Si la France se targue d’une natalité plutôt favorable, elle ne fait néanmoins pas exception dans le concert des nations vieillissantes.
 
Le vieillissement y est un sujet de plus en plus évoqué dans les médias, par les acteurs politiques, dans le monde associatif et au sein-même des familles. Chacun constate la place toujours plus importante qu’occupent et occuperont demain les seniors dans notre société : en 2035, c’est près d’un Français sur trois qui aura plus de 60 ans.
 
Face à ce constat, nos gouvernants se sentent désarmés : financement des retraites, financement de la dépendance, insuffisance du nombre d’établissements d’accueil pour personnes âgées… Les sujets d’inquiétude sont nombreux et les solutions entrevues douloureuses.
 
Pourtant, au-delà des problématiques bien réelles qu’il pose, le vieillissement de notre société pourrait également être considéré comme une chance à saisir.
 
Le vieillissement se caractérise par de multiples conséquences dans l’accomplissement par les seniors des actes de leur vie quotidienne : une diminution progressive de leurs capacités fonctionnelles -la sénescence- qui entraîne une fragilité générale croissante, un temps nécessaire plus long qu’auparavant pour la réalisation d’activités physiques ou intellectuelles, des besoins physiologiques qui évoluent (besoins nutritifs, perception des goûts…) ; au-delà, les seniors portent également souvent un regard différent des plus jeunes sur le monde, le rapport aux autres, les rythmes de vie, les changements, etc.
 
De plus, ils ont des goûts et des références en matière d’activités culturelles et de loisirs (musique, films...) qui correspondent souvent à ceux de leur génération même si –et ce n’est pas incompatible– ils apprécient de découvrir pendant leur retraite de nouveaux univers artistiques, de nouveaux lieux, de nouvelles activités sportives…
 
Enfin, les nouveaux seniors, souvent bi-pensionnés, ont un niveau de vie moyen qui est globalement plus élevé que celui des générations qui les ont précédées mais également de celles qui les suivent ; ils ont en regard (souligne le CREDOC) un taux d’épargne beaucoup plus élevé que toutes les autres catégories de la population.
 
Face à ces publics âgés croissants en nombre, plus aisés en moyenne, dont les capacités fonctionnelles et physiologiques, les goûts, les besoins et les envies diffèrent souvent de ceux de leurs contemporains, notre société, les produits et les services qu’elle offre, les activités qu’elle propose, les mutations qu’elle opère en matière d’urbanisme, de logements, etc. sont-ils adaptés à cette nouvelle donne démographique ?
 
Probablement pas, ou très insuffisamment.
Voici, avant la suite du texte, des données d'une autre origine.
(** C2. In every run of the stream producer the events the outbound
    stream accepts are Token events followed by at most one closing
    event, Done or Error; once a closing event has been accepted no
    further enqueue is even attempted; and for a text-only request whose
    provider call yields a stream that ends without failure while the
    client stays connected, the accepted events are the Token events of
    the non-empty chunks, in order, followed by exactly one Done. *)
Theorem stream_protocol (w : world) (r : request) (msg : js_string)
    (tls : list tool) :
  let l := effects_of (start' w msg r tls false) in
  (exists toks ending,
     delivered l = toks ++ ending /\
     forallb is_token toks = true /\
     (ending = [] \/ ending = [Done] \/ exists m, ending = [ErrorEvent m])) /\
  (forall l1 e l2,
     l = l1 ++ Enqueue e true :: l2 -> is_terminating e = true -> attempts l2 = []) /\
  (forall s,
     has_images greater_than_zero (images r) = false ->
     truthy (image r) = false ->
     value_of (generateStreamWithFallback w (useGrounding r)
                 (user_turn [TextPart msg] tls) false) = Ok s ->
     closed_after (generateStreamWithFallback w (useGrounding r)
                     (user_turn [TextPart msg] tls) false) = false ->
     failure s = None ->
     ~ In Cancel (items s) ->
     delivered l = tokens_of (items s) ++ [Done]).
Proof.
  intros l. subst l. split; [|split].
  - destruct (start_trace w msg r tls false)
      as [pre [Hpre [(e & c & He & H) | (text & stamp & H)]]]; rewrite H, delivered_app.
    + exists (delivered pre), (if c then [] else [e]).
      split; [destruct c; reflexivity|].
      split; [apply relayed_delivered; exact Hpre|].
      destruct c; [left; reflexivity|]. right.
      destruct (terminating_cases e He) as [-> | [m ->]]; eauto.
    + exists (delivered pre), []. split; [reflexivity|].
      split; [apply relayed_delivered; exact Hpre | left; reflexivity].
  - intros l1 e l2 Hl He.
    destruct (start_trace w msg r tls false)
      as [pre [Hpre [(e' & c & He' & H) | (text & stamp & H)]]]; rewrite H in Hl;
      destruct (split_behind accepted_end pre _ l1 l2 (Enqueue e true)
                  (relayed_pre_no_end pre Hpre) He Hl) as [mid [_ Hmid]].
    + destruct c; cbn [final_effects] in Hmid; split_list mid Hmid. reflexivity.
    + split_list mid Hmid.
  - intros s Hi Him Hv Hc Hf Hcancel.
    rewrite start_eq, (request_stream_text_only w msg r tls false Hi Him).
    pose proof (fallback_calls w (useGrounding r) (user_turn [TextPart msg] tls) false) as Hl.
    destruct (generateStreamWithFallback w (useGrounding r)
                (user_turn [TextPart msg] tls) false) as [[v c] gl].
    unfold value_of, closed_after, effects_of in Hv, Hc, Hl. simpl in Hv, Hc, Hl.
    subst v c. rewrite (relay_open _ _ Hcancel), Hf.
    unfold effects_of; simpl. rewrite !delivered_app.
    assert (Hgl : delivered gl = []) by (destruct Hl as [-> | ->]; reflexivity).
    rewrite Hgl, delivered_accepted. reflexivity.
Qed.

(** The handler itself never throws: every request gets a response. *)
Lemma POST_returns (w : world) : exists resp, value_of (serve' w) = Ok resp.
Proof.
  destruct (serve_cases w) as [(r & msg & Hacc) | (st & fs & l & H & _)].
  - rewrite (serve_accepted w r msg Hacc). eexists. reflexivity.
  - rewrite H. eexists. reflexivity.
Qed.

(** C6, as amended. When the stream refuses a Token event, the relay
    loop stops there: everything before was a provider call or an
    accepted Token event, and the only thing attempted afterwards is the
    enqueue of the Done event, which the closed stream refuses too and the
    producer swallows. No event is delivered after the refusal, the
    producer returns normally, and the handler returns a response. *)
Theorem silent_stop (w : world) (r : request) (msg : js_string) (tls : list tool)
    (l1 l2 : list effect) (text stamp : js_string) :
  effects_of (start' w msg r tls false) = l1 ++ Enqueue (Token text stamp) false :: l2 ->
  l2 = [Enqueue Done false] /\
  forallb relayed l1 = true /\
  delivered (effects_of (start' w msg r tls false)) = delivered l1 /\
  value_of (start' w msg r tls false) = Ok tt /\
  exists resp, value_of (serve' w) = Ok resp.
Proof.
  intros Hl.
  assert (H2 : l2 = [Enqueue Done false] /\ forallb relayed l1 = true).
  { destruct (start_trace w msg r tls false)
      as [pre [Hpre [(e & c & He & H) | (text' & stamp' & H)]]]; rewrite H in Hl;
      destruct (split_behind refused_token pre _ l1 l2 (Enqueue (Token text stamp) false)
                  (relayed_pre_no_refusal pre Hpre) eq_refl Hl) as [mid [Hl1 Hmid]].
    - destruct c; cbn [final_effects] in Hmid; split_list mid Hmid.
    - split_list mid Hmid. split; [reflexivity|]. rewrite app_nil_r. exact Hpre. }
  destruct H2 as [-> Hrel]. split; [reflexivity|]. split; [exact Hrel|].
  split; [rewrite Hl, delivered_app; simpl; apply app_nil_r|].
  split; [apply start_returns | apply POST_returns].
Qed.

Lemma strip_data_uri_match (kind data : js_string) :
  kind <> [] ->
  forallb is_word kind = true ->
  strip_data_uri (lit "data:image/" ++ kind ++ lit ";base64," ++ data) = data.
Proof.
  intros Hne Hw. unfold strip_data_uri. rewrite strip_prefix_app.
  rewrite (span_run is_word kind (lit ";base64," ++ data) Hw) by reflexivity.
  destruct kind as [|c kind]; [congruence|]. rewrite strip_prefix_app. reflexivity.
Qed.

Lemma strip_data_uri_cases (s : js_string) :
  strip_data_uri s = s \/
  exists kind data,
    kind <> [] /\ forallb is_word kind = true /\
    s = lit "data:image/" ++ kind ++ lit ";base64," ++ data /\
    strip_data_uri s = data.
Proof.
  unfold strip_data_uri.
  destruct (strip_prefix (lit "data:image/") s) as [after|] eqn:Hp; [|left; reflexivity].
  apply strip_prefix_Some in Hp.
  pose proof (span_spec is_word after) as [Hs Hw].
  destruct (span is_word after) as [[|c kind] rest]; [left; reflexivity|].
  simpl fst in *; simpl snd in *.
  destruct (strip_prefix (lit ";base64,") rest) as [data|] eqn:Hr; [|left; reflexivity].
  apply strip_prefix_Some in Hr. right. exists (c :: kind), data.
  split; [discriminate|]. split; [exact Hw|]. split; [|reflexivity].
  rewrite Hp, Hs, Hr. reflexivity.
Qed.

(** C7, as amended. For every accepted request the parts sent to the
    provider are: with a non-empty [images] array of strings, the text
    part followed by one image part per element, in array order;
    otherwise, when [images] has no positive length, with a non-empty
    [image] string, the text part followed by that one image part;
    otherwise, with [image] absent or falsy, the text part alone. When an
    element of the array is not a string, when [images] has a positive
    length without being an array, or when a truthy [image] is not a
    string, nothing is sent to the provider and the stream carries one
    Error event. An image part holds the string with its data-URI prefix
    [data:image/<word>;base64,] removed when it has one, decoded from
    base64 and encoded again, under the MIME type [image/jpeg]. A retry
    sends the same parts without the tool list. *)
Theorem content_parts (w : world) (r : request) (msg : js_string) :
  accepted w r msg ->
  let tls := tools_for (aiModel r) (useGrounding r) in
  let request ps tl :=
    {| contents := [ {| role := lit "user"; parts := ps |} ]; tools := tl |} in
  let sent ps :=
    calls (effects_of (serve' w)) = [request ps (Some tls)] \/
    calls (effects_of (serve' w)) = [request ps (Some tls); request ps None] in
  let unsent :=
    calls (effects_of (serve' w)) = [] /\
    exists m, delivered (effects_of (serve' w)) = [ErrorEvent m] in
  (forall strs,
     strs <> [] -> images r = Some (JArr (map JStr strs)) ->
     sent (TextPart msg :: map image_part' strs)) /\
  (forall xs,
     images r = Some (JArr xs) -> forallb is_js_string xs = false -> unsent) /\
  (has_images greater_than_zero (images r) = true ->
   (forall xs, images r <> Some (JArr xs)) -> unsent) /\
  (forall s,
     has_images greater_than_zero (images r) = false ->
     image r = Some (JStr s) -> s <> [] ->
     sent [TextPart msg; image_part' s]) /\
  (has_images greater_than_zero (images r) = false ->
   truthy (image r) = true -> (forall s, image r <> Some (JStr s)) -> unsent) /\
  (has_images greater_than_zero (images r) = false ->
   truthy (image r) = false ->
   sent [TextPart msg]) /\
  (images r = None \/ images r = Some JNull \/ images r = Some (JArr []) ->
   has_images greater_than_zero (images r) = false) /\
  (forall s,
     image_part' s
     = InlineData (buffer_to_base64 (buffer_from_base64 (strip_data_uri s)))
         (lit "image/jpeg")) /\
  (forall kind data,
     kind <> [] -> forallb is_word kind = true ->
     strip_data_uri (lit "data:image/" ++ kind ++ lit ";base64," ++ data) = data) /\
  (forall s,
     strip_data_uri s = s \/
     exists kind data,
       kind <> [] /\ forallb is_word kind = true /\
       s = lit "data:image/" ++ kind ++ lit ";base64," ++ data).
Proof.
  intros Hacc tls request sent unsent.
  assert (E : calls (effects_of (serve' w))
              = calls (effects_of (request_stream' w msg r tls false))).
  { rewrite (serve_accepted w r msg Hacc), <- start_calls. reflexivity. }
  assert (Hsent : forall ps,
    request_stream' w msg r tls false
    = generateStreamWithFallback w (useGrounding r) (user_turn ps tls) false ->
    sent ps).
  { intros ps H. unfold sent. rewrite E, H.
    destruct (fallback_calls w (useGrounding r) (user_turn ps tls) false) as [-> | ->];
      [left | right]; reflexivity. }
  assert (Hunsent : built_parts' msg r = None -> unsent).
  { intros Hn. destruct (request_stream_unbuilt w msg r tls false Hn) as [m Hm].
    unfold unsent. split; [rewrite E, Hm; reflexivity|].
    exists m. rewrite (serve_accepted w r msg Hacc). fold tls.
    rewrite start_eq. fold request_stream'. rewrite Hm. reflexivity. }
  split; [|split; [|split; [|split; [|split; [|split; [|split; [|split; [|split]]]]]]]].
  - intros strs Hne Hi. apply Hsent. apply request_stream_images; assumption.
  - intros xs Hi Hbad. apply Hunsent. unfold built_parts', built_parts. rewrite Hi.
    destruct xs as [|x xs]; [discriminate Hbad|]. cbn [has_images].
    rewrite Hbad. reflexivity.
  - intros Hi Hna. apply Hunsent. unfold built_parts', built_parts. rewrite Hi.
    destruct (images r) as [[|b|z|str|xs|fs]|]; try reflexivity.
    exfalso. apply (Hna xs). reflexivity.
  - intros s Hi Him Hne. apply Hsent. apply request_stream_image; assumption.
  - intros Hi Ht Hns. apply Hunsent. unfold built_parts', built_parts. rewrite Hi.
    destruct (image r) as [[|b|z|[|c str]|xs|fs]|]; cbn [truthy] in *;
      try discriminate Ht; try rewrite Ht; try reflexivity.
    exfalso. apply (Hns (c :: str)). reflexivity.
  - intros Hi Him. apply Hsent. apply request_stream_text_only; assumption.
  - intros [-> | [-> | ->]]; reflexivity.
  - reflexivity.
  - apply strip_data_uri_match.
  - intros s. destruct (strip_data_uri_cases s) as [H | (ty & data & H1 & H2 & H3 & _)];
      [left; exact H | right; eauto].
Qed.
Le rapport rendu par Luc Broussy en mars dernier est à ce titre éloquent, comme tous les rapports qui l’ont précédé ; rien que l’intitulé « Adaptation de la société au vieillissement de sa population – France, Année zéro » montre bien que, selon son auteur, tout reste à faire, tout reste à inventer.
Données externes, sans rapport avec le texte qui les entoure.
(** [PATCH]; [body] is [None] when [req.json()] throws, otherwise its
    [action] member when that is a string; [now36] is
    [Date.now().toString(36)]. *)
Definition patch (secret : string) (header : option string) (id : string)
    (body : option (option string)) (now36 : string) (st : Store)
    : (nat * ABody) * Store :=
  if negb (isAdminAuthorized secret header) then ((401, AError "Unauthorized"), st)
  else if String.eqb id "" then ((400, AError "ID required"), st)
  else match body with
  | None => ((400, AError "Invalid body"), st)
  | Some act =>
    let action := match act with
                  | Some a => if String.eqb a "approve" then Some true
                              else if String.eqb a "reject" then Some false
                              else None
                  | None => None
                  end in
    match action with
    | None => ((400, AError "action must be approve or reject"), st)
    | Some approve =>
      match find_request st id with
      | None => ((404, AError "Request not found"), st)
      | Some request =>
        if negb (String.eqb (gr_status request) "pending")
        then ((400, AError "Request is no longer pending"), st)
        else
        let newStatus := if approve then "approved"%string else "rejected"%string in
        let st1 := set_request_status st id newStatus in
        if approve then
          let slug0 := Slug.slugify (gr_title request) in
          let slug := if slug_taken st1 slug0
                      then (slug0 ++ "-" ++ now36)%string else slug0 in
          let orderIndex :=
            match max_by gm_order_index (game_rows st1) with
            | Some m => gm_order_index m
            | None => 0
            end + 1 in
          let html := match gr_html_file_url request with
                      | Some u => if String.eqb u "" then None else Some u
                      | None => None
                      end in
          match insert_game st1 (mkGameRow (gr_title request) slug html true orderIndex) with
          | None => ((500, AError "Approved but failed to add game"), st1)
          | Some st2 => ((200, AOk newStatus), st2)
          end
        else ((200, AOk newStatus), st1)
      end
    end
  end.

End Admin.

(* ------------------------------------------------------------------ *)
(** ** POST /api/match (match/route.ts, first handler, lines 11-122) *)

(** The first handler's [createWaitingSession] (lines 102-122): a plain
    insert with [current_streak: 0]. *)
Definition legacy_createWaitingSession (w : World) (g p : uuid)
    : Response * World :=
  let '(newSession, w1) :=
    insert_session w (fun i t => mkSession i g (Some p) None None (Some 0)
                                   waiting empty_choices None t t) in
  (mkResp 200 (BSession (Some newSession)), w1).

Definition requestMatch_legacy (w : World) (gameSlug cookie : string)
    : Response * World :=
  if String.eqb gameSlug "" then
    (mkResp 400 (BError "gameSlug required" None), w)
  else
  match find_player w cookie with
  | None => (mkResp 400 (BError "Player not found. Set nickname first." None), w)
  | Some player =>
    let pid := p_id player in
    match single (filter (fun x => String.eqb (slug x) gameSlug && is_active x)
                         (games w)) with
    | None => (mkResp 404 (BError "Game not found" None), w)
    | Some game =>
      let g := g_id game in
      (* step 3: newest own waiting/playing session *)
      match max_by created_at (filter (own_active g pid) (game_sessions w)) with
      | Some existingSession => (mkResp 200 (BSession (Some existingSession)), w)
      | None =>
        match find_waiting w g pid None with
        | Some waitingSession =>
            let '(rows, w1) := update_sessions w (claimable (id waitingSession))
                                               (claim_row pid) in
            match single rows with
            | None => legacy_createWaitingSession w1 g pid
            | Some updated => (mkResp 200 (BSession (Some updated)), w1)
            end
        | None => legacy_createWaitingSession w g pid
        end
      end
    end
  end.

(* ================================================================== *)
(** * Properties of the further code *)

(** [determineWinner] is antisymmetric: exchanging the seats exchanges
    the winner, and a draw stays a draw. *)
Theorem determineWinner_swap :
  forall c1 c2,
  determineWinner c2 c1 =
  match determineWinner c1 c2 with
  | player1 => player2 | player2 => player1 | draw => draw
  end.
Proof. intros [] []; reflexivity. Qed.

Module RelayMore.
Import Relay.

Lemma ended_onClose rm c : ended (fst (onClose rm c)) = ended rm.
Proof.
  unfold onClose; destruct (ended rm) eqn:E; [reflexivity|].
  destruct_matches; reflexivity.
Qed.

Lemma ended_onMessage rm c f : ended (fst (onMessage rm c f)) = ended rm.
Proof.
  unfold onMessage; destruct_matches; reflexivity.
Qed.

Lemma ended_onConnect rm c : ended (fst (onConnect rm c)) = ended rm.
Proof. unfold onConnect; destruct (ended rm); reflexivity. Qed.

Lemma room_step_ended secret rm e :
  ended rm = false -> ended (fst (room_step secret rm e)) = true ->
  exists r s, e = ERequest r /\ req_method r = "POST"%string
              /\ verifySecret secret r = true
              /\ req_body r = Some (JStr "session_end", s).
Proof.
  intros H0 H1; destruct e as [r|c|c f|c]; simpl in H1.
  - unfold onRequest in H1.
    destruct (String.eqb (req_method r) "POST") eqn:Em; simpl in H1;
      [|rewrite H0 in H1; discriminate].
    destruct (verifySecret secret r) eqn:Ev; simpl in H1;
      [|rewrite H0 in H1; discriminate].
    destruct (req_body r) as [[ty s]|] eqn:Eb; simpl in H1;
      [|rewrite H0 in H1; discriminate].
    destruct (is_jstr ty "session_update" && _); simpl in H1;
      [rewrite H0 in H1; discriminate|].
    destruct (is_jstr ty "session_end") eqn:Et; simpl in H1;
      [|rewrite H0 in H1; discriminate].
    exists r, s; split; [reflexivity|split; [apply String.eqb_eq; exact Em|]].
    split; [exact Ev|].
    destruct ty as [t| |]; simpl in Et; try discriminate.
    apply String.eqb_eq in Et; subst t; exact Eb.
  - rewrite ended_onConnect, H0 in H1; discriminate.
  - rewrite ended_onMessage, H0 in H1; discriminate.
  - rewrite ended_onClose, H0 in H1; discriminate.
Qed.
Changer de regard sur les seniors par Renaud George
Le vieillissement, un facteur de développement économique national… et local

Dans ce cadre, le phénomène du vieillissement pourrait bien constituer l’un des axes importants du développement futur de l’économie française ; sous condition que l’« épargne grise », c'est-à-dire l’épargne des seniors, soit au moins en partie réintroduite dans les circuits de la consommation.
 
Les pouvoirs publics commencent ainsi –mais cela est récent- à percevoir tout l’intérêt que l’économie française pourrait retirer du vieillissement de la population ; avec la mise en place en avril dernier d’une filière qui rassemble les acteurs de la « Silver Economy », l’Etat souhaite ainsi créer des synergies et sensibiliser les entreprises à l’immense défi qui se présente à eux : concevoir, modifier, créer des offres de produits et des services adaptés aux publics spécifiques que sont les seniors, et ce dans tous les secteurs de la consommation courante.
 
Et nombreux sont les secteurs d’activité qui pourraient bénéficier de la mutation souhaitable de notre pays vers une société du « bien vieillir » : la robotique de service, les artisans du bâtiment, les services et commerces de proximité, l’industrie agroalimentaire, celle des loisirs, l’équipement des foyers, le secteur de la santé…
 
Au-delà, les collectivités locales sont également intéressées à ces questions ; la présence croissante des seniors sur un territoire peut ainsi constituer un facteur de développement très important pour l’économie locale. Ils sont en effet souvent plus sensibles que les générations qui les suivent aux produits du cru ; privilégiant leur ville, leur village, leur quartier aux déplacements longue distance, les séniors font en effet travailler les artisans et commerçants locaux dans une proportion plus élevée que les ménages actifs. Ils constituent de ce fait un contributeur majeur à l’économie dite « présentielle », c’est-à-dire celle qui « regroupe les activités mises en œuvre localement pour la production de biens et de services visant la satisfaction des besoins de personnes présentes dans la zone ».
 
Maintenir la présence, voire attirer les seniors retraités sur un territoire constitue donc un véritable enjeu pour ceux qui veulent conserver ou développer ce type d’économie. En effet, le vieillissement est et sera de plus en plus vecteur de développement de l’économie présentielle, elle-même génératrice d’emplois et de richesse locale. Face à l’enjeu d’attractivité des métropoles, une compétition se met de fait peu à peu en place entre les territoires pour retenir, voire attirer des séniors.
 
Les années qui viennent devraient ainsi voir certains territoires profiter des migrations annoncées de retraités grâce à la prise en considération active de leurs besoins en matière d’équipements, de commerces et de services de proximité, et à la mise en œuvre de solutions et d’aménagements adaptés.
 
Car la plupart des territoires de France sont encore aujourd’hui peu adaptés au vieillissement de leur population : urbanisme, logement, activités de loisirs, infrastructures de transports, positionnement des commerces et des services de proximité, etc. Nombreux sont les domaines dans lesquels le phénomène a jusqu’ici été peu pris en compte ou de façon parcellaire.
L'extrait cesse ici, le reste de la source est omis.